Task →
Transcribe the stretch of entries below from the line with "Lemma fold_directives c" through the line with "change (fold_left apply_directive", exactly and with both ends included; leave out all other lines.

═══

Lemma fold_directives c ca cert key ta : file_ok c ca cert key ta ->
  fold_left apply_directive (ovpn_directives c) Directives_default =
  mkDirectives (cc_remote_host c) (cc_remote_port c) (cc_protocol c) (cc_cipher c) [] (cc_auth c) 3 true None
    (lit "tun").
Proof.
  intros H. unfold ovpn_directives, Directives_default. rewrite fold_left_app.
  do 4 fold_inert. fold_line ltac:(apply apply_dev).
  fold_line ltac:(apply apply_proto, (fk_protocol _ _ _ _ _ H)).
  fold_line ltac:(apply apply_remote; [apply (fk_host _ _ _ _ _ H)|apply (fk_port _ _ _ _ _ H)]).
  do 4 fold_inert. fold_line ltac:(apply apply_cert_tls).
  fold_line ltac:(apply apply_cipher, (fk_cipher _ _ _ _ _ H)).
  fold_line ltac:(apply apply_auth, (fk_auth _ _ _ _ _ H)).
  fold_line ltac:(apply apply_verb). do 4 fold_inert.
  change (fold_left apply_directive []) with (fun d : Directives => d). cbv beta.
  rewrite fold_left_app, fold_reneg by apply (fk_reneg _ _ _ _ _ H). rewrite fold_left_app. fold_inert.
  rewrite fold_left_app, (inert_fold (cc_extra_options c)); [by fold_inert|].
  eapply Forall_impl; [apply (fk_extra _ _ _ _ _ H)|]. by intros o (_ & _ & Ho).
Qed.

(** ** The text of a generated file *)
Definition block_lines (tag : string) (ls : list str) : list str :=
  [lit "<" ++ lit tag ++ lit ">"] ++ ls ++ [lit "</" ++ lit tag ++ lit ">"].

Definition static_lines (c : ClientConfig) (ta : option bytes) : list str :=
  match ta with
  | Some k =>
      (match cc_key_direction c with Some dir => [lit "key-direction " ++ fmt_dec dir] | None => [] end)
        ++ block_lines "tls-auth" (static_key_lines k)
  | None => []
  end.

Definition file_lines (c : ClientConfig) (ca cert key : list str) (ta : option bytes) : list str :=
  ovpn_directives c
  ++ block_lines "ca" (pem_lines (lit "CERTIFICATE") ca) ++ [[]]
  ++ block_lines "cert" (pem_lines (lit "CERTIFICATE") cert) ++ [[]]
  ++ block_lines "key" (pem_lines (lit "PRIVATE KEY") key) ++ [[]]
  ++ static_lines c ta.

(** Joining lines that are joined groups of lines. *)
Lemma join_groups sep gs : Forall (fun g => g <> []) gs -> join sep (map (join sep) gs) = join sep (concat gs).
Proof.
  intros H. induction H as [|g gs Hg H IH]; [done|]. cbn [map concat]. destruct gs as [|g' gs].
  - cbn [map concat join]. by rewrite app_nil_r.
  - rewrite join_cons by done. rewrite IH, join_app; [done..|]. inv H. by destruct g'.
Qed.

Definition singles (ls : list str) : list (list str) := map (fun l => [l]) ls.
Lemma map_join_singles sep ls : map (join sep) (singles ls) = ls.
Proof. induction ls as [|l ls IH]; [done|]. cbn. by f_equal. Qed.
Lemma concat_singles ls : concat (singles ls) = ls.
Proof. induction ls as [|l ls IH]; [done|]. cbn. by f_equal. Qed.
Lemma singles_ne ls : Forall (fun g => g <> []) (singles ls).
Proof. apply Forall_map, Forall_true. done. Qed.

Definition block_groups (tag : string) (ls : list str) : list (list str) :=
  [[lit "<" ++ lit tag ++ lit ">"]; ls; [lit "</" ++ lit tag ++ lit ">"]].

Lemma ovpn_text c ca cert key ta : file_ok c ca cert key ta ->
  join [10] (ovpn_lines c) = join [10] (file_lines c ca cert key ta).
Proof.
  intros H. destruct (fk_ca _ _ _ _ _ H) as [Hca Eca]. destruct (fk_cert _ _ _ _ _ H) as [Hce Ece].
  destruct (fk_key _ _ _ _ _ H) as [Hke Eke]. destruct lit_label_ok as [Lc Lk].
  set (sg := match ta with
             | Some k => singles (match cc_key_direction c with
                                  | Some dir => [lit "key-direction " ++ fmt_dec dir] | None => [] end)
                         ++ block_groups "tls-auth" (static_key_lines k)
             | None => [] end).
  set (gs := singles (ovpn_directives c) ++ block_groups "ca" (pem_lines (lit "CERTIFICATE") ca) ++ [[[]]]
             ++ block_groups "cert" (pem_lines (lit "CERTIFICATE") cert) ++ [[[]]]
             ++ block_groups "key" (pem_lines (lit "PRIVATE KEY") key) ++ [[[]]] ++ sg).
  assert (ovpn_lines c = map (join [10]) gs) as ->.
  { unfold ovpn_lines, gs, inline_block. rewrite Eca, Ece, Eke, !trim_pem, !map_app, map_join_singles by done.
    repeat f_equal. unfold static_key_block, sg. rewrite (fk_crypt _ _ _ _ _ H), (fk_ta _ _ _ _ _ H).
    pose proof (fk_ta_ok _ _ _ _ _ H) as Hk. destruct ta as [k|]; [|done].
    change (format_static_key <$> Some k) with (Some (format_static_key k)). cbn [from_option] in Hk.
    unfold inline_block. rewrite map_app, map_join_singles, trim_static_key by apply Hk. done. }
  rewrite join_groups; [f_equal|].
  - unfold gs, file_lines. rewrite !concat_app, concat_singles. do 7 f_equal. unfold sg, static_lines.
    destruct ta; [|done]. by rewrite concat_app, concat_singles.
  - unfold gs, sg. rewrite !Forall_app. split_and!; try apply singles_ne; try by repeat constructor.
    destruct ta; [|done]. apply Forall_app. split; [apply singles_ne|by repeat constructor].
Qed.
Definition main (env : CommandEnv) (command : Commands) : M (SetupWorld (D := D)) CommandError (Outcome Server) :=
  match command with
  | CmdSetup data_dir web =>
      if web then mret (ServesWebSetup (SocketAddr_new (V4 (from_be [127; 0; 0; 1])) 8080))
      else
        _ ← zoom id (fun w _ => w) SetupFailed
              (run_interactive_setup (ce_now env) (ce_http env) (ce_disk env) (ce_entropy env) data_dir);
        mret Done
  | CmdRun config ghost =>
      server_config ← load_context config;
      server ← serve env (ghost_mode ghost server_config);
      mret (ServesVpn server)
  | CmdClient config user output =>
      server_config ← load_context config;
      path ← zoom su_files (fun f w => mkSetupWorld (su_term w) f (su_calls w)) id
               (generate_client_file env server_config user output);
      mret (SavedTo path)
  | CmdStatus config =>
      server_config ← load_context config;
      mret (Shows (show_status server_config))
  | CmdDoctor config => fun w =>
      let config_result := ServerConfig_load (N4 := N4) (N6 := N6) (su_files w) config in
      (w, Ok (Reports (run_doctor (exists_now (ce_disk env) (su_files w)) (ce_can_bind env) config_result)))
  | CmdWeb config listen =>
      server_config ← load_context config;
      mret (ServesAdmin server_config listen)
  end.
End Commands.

═══

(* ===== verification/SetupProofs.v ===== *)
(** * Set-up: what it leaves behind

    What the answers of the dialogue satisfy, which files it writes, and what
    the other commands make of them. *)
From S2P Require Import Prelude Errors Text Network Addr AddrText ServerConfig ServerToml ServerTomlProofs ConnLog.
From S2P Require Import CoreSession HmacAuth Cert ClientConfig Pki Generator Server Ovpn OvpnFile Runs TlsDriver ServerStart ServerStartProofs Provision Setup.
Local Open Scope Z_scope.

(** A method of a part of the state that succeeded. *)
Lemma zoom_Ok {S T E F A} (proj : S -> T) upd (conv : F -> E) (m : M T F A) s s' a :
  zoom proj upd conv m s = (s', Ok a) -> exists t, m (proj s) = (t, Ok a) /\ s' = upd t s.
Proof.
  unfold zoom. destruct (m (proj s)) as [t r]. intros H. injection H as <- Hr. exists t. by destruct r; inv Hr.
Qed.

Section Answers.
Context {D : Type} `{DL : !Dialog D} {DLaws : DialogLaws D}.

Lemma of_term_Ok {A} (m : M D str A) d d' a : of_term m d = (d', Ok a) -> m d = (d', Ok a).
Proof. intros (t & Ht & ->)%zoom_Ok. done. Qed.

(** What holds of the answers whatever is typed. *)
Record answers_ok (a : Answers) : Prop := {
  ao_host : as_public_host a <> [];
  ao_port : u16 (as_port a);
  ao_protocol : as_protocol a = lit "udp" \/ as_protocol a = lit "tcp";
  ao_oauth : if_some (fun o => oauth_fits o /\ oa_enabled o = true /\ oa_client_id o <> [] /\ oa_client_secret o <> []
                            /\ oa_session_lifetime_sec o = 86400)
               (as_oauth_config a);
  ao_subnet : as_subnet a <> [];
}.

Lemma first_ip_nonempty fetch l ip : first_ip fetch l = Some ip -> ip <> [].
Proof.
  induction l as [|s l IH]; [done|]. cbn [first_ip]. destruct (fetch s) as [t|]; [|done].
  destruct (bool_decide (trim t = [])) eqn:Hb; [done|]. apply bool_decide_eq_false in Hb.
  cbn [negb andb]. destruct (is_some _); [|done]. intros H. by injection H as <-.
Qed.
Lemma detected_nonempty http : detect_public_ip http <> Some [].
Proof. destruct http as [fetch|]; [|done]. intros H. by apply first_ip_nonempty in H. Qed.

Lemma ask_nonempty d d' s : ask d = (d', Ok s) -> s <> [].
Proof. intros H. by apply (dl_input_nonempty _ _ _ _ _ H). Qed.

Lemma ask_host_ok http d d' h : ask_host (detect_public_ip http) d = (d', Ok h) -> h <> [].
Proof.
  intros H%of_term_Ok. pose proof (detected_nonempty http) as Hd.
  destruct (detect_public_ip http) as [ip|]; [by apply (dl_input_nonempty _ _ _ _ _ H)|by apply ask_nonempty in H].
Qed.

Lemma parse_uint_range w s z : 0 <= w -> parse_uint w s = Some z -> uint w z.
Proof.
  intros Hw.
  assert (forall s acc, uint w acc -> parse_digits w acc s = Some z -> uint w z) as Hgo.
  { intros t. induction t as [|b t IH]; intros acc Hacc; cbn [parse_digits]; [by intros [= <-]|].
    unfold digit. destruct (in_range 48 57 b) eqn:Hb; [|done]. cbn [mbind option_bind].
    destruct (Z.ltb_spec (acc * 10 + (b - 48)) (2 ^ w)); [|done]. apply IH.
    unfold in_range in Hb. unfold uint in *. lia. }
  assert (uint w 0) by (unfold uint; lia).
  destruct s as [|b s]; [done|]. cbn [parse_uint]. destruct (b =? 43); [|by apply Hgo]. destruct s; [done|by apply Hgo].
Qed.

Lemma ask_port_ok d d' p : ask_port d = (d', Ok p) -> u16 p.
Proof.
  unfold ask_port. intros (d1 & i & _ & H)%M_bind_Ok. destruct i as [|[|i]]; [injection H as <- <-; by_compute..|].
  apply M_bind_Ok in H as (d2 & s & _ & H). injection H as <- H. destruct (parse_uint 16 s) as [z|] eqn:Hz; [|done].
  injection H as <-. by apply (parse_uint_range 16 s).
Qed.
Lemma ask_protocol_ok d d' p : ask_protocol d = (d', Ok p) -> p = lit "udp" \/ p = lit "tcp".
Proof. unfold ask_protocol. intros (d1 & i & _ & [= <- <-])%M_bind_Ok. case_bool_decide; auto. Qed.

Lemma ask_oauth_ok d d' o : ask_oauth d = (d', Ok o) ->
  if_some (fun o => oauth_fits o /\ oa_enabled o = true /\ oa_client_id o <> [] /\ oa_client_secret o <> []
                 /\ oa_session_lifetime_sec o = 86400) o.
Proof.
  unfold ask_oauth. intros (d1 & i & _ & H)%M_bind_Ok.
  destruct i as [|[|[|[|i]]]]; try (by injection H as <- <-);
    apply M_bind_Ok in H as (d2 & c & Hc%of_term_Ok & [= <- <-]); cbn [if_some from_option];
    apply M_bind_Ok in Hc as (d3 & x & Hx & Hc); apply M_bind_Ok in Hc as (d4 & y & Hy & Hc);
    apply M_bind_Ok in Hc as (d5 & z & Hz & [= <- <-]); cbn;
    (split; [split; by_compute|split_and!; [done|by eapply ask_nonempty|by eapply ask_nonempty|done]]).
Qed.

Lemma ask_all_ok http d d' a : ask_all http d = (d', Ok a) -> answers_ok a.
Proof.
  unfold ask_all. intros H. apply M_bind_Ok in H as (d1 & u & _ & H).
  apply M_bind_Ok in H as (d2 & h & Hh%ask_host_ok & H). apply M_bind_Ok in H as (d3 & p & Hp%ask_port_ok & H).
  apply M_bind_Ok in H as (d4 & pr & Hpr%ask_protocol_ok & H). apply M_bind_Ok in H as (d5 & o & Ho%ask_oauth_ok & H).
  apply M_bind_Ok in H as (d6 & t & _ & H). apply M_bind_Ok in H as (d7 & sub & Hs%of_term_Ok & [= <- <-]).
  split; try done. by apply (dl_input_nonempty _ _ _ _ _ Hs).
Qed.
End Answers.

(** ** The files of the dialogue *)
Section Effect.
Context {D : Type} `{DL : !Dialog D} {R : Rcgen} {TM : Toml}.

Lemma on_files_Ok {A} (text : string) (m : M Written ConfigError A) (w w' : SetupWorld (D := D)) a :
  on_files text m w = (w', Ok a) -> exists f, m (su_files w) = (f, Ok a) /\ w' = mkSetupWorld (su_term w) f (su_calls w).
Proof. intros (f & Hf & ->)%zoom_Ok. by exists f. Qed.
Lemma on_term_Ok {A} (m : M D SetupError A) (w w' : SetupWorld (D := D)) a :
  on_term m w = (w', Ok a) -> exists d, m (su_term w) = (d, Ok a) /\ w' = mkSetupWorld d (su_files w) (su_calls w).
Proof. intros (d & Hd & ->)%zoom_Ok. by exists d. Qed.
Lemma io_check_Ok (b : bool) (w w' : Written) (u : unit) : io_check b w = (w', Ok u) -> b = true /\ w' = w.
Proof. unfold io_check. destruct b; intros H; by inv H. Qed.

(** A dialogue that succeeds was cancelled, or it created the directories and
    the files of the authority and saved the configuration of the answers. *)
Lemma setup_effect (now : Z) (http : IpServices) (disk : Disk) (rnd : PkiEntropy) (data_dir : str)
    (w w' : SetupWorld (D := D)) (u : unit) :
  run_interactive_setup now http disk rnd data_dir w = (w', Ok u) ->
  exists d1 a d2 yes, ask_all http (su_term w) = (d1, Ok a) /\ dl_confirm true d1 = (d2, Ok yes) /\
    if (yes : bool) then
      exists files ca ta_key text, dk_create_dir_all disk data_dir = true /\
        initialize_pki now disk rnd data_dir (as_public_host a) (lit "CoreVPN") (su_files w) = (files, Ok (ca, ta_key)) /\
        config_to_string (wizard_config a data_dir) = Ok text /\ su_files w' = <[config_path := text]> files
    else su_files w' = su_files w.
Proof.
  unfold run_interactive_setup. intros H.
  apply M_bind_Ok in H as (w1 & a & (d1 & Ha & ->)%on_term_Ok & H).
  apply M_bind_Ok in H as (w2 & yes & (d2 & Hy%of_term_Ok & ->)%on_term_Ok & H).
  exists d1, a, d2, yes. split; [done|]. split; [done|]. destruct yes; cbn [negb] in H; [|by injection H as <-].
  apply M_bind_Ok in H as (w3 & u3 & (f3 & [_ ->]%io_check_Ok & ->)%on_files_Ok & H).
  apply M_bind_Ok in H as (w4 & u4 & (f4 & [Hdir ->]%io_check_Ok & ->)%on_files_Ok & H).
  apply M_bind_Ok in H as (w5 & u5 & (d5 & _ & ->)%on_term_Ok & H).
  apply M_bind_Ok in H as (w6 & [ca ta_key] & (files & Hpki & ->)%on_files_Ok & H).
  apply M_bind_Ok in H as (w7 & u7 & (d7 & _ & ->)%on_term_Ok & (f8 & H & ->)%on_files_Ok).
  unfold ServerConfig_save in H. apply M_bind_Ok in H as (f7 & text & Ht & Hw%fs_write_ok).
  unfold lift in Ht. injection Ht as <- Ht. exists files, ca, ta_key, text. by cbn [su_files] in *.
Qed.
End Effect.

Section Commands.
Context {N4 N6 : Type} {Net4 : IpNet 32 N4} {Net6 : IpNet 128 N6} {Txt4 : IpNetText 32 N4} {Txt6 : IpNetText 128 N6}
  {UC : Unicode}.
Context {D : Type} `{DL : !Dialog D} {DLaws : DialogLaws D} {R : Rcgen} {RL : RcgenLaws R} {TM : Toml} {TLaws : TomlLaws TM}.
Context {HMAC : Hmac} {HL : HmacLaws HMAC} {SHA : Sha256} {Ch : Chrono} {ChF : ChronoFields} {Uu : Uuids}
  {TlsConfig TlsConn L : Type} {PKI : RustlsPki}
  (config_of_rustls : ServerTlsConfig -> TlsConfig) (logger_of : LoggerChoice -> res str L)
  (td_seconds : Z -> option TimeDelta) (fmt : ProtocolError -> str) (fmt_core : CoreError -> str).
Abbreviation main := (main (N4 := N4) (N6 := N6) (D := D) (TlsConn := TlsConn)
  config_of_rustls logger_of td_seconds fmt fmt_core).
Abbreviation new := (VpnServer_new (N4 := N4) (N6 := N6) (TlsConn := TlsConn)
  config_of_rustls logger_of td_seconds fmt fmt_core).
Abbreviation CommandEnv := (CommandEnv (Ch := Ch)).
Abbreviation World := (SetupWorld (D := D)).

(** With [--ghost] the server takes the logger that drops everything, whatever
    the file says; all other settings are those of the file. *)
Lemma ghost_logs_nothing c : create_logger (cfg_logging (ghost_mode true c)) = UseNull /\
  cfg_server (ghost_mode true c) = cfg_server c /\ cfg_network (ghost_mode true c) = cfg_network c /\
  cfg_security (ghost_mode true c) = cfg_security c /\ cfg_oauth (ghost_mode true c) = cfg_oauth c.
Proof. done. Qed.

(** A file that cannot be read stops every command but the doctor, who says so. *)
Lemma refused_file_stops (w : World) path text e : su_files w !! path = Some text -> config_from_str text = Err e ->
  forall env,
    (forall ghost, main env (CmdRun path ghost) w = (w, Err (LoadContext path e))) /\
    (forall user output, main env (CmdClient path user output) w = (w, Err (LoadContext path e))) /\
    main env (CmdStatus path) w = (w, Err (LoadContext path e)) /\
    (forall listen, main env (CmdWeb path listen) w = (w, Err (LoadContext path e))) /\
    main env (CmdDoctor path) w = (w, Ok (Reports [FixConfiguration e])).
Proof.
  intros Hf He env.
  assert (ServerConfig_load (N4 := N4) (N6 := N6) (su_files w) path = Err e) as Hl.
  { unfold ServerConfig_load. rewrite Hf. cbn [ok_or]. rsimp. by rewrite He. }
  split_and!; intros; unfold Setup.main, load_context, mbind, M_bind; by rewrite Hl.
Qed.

═══

Final answer →
Lemma fold_directives c ca cert key ta : file_ok c ca cert key ta ->
  fold_left apply_directive (ovpn_directives c) Directives_default =
  mkDirectives (cc_remote_host c) (cc_remote_port c) (cc_protocol c) (cc_cipher c) [] (cc_auth c) 3 true None
    (lit "tun").
Proof.
  intros H. unfold ovpn_directives, Directives_default. rewrite fold_left_app.
  do 4 fold_inert. fold_line ltac:(apply apply_dev).
  fold_line ltac:(apply apply_proto, (fk_protocol _ _ _ _ _ H)).
  fold_line ltac:(apply apply_remote; [apply (fk_host _ _ _ _ _ H)|apply (fk_port _ _ _ _ _ H)]).
  do 4 fold_inert. fold_line ltac:(apply apply_cert_tls).
  fold_line ltac:(apply apply_cipher, (fk_cipher _ _ _ _ _ H)).
  fold_line ltac:(apply apply_auth, (fk_auth _ _ _ _ _ H)).
  fold_line ltac:(apply apply_verb). do 4 fold_inert.
  change (fold_left apply_directive []) with (fun d : Directives => d). cbv beta.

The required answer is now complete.